◆ Your instructions: Only the lines of the data holding the string "alter" need to be returned.

** Provided data follows **

Lemma add_paragraph_run (text : string) (doc : Document) :
  xml_compatible text = true ->
  add_paragraph text doc
  = (push (text_para text) doc, Ok (length (paragraphs doc))).
Proof.
  intros Ht. unfold add_paragraph. destruct text as [|c t]; [reflexivity |].
  cbn [truthy]. now rewrite (add_run_push (Text (String c t)) empty_para).
Qed.

Lemma add_paragraph_raises (text : string) (doc : Document) :
  xml_compatible text = false ->
  snd (add_paragraph text doc) = Raise ValueError.
Proof.
  intros Ht. unfold add_paragraph. destruct text as [|c t]; [discriminate |].
  cbn [truthy]. pose proof (add_run_raises _ empty_para doc Ht) as H.
  destruct (add_run _ _ _) as [d [a|e]]; simpl in *; congruence.
Qed.

Lemma runs_0_push (p : Para) (doc : Document) :
  runs_0 (length (paragraphs doc)) (push p doc)
  = (push p doc, match runs p with
                 | [] => Raise IndexError
                 | _ :: _ => Ok 0
                 end).
Proof.
  unfold runs_0, push, set_paragraphs. simpl. rewrite lookup_last.
  now destruct (runs p).
Qed.

Lemma run_set_push (r : nat) (f : Run -> Run) (p : Para) (doc : Document) :
  run_set (length (paragraphs doc)) r f (push p doc)
  = (push (set_runs (alter f r (runs p)) p) doc, Ok tt).
Proof. unfold run_set. now rewrite para_set_push. Qed.

Ltac xml_side := first [assumption | exact I | reflexivity].

Ltac run_doc :=
  repeat first
    [ rewrite bind_run
    | rewrite ret_run
    | progress cbv beta iota
    | rewrite add_paragraph_run by xml_side
    | rewrite para_set_push
    | rewrite add_run_push by xml_side
    | rewrite runs_0_push
    | rewrite run_set_push
    | progress cbn [runs set_runs set_alignment set_left_indent
                    set_first_line_indent text_para empty_para truthy
                    length app alignment left_indent first_line_indent
                    alter list_alter set_bold set_italic content bold
                    italic Nat.eqb negb] ].

Lemma level_4_5 (level : nat) :
  level = 4 \/ level = 5 -> bool_decide (level ∈ [4; 5]) = true.
Proof. intros [-> | ->]; reflexivity. Qed.

Lemma next_of_lookup (body_content : list Block) (i : nat) :
  next_of body_content i = body_content !! (i + 1).
Proof.
  unfold next_of. destruct (i + 1 <? length body_content) eqn:E;
    [reflexivity |].
  apply Nat.ltb_ge in E. symmetry. now apply lookup_ge_None_2.
Qed.

Lemma run_in_heading_run (level : nat) (text next_text : string)
  (doc : Document) :
  xml_compatible text = true -> xml_compatible next_text = true ->
  run_in_heading level text next_text doc
  = (push (run_in_para level text next_text) doc, Ok tt).
Proof.
  intros Ht Hn.
  assert (Hh : xml_compatible (text +:+ ". ") = true)
    by now rewrite xml_compatible_app, Ht.
  unfold run_in_heading, when, run_in_para, heading_run.
  run_doc. destruct (level =? 5); run_doc; reflexivity.
Qed.

Lemma text_para_text (text : string) :
  text <> "" -> text_para text = set_runs [plain_run text] empty_para.
Proof. destruct text; [congruence | reflexivity]. Qed.

Lemma standalone_heading_run (level : nat) (text : string) (doc : Document) :
  level = 4 \/ level = 5 -> text <> "" -> xml_compatible text = true ->
  regular_heading level text doc
  = (push (standalone_para level text) doc, Ok tt).
Proof.
  intros Hl Ht Hx. unfold regular_heading, when, standalone_para, heading_run.
  rewrite (level_4_5 _ Hl). rewrite bind_run, add_paragraph_run by exact Hx.
  rewrite (text_para_text _ Ht).
  destruct Hl as [-> | ->]; run_doc;
    destruct (endswith text "."); run_doc; reflexivity.
Qed.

** End of Provided data **

◆ Answer for the task:
  = (push (set_runs (alter f r (runs p)) p) doc, Ok tt).
                    alter list_alter set_bold set_italic content bold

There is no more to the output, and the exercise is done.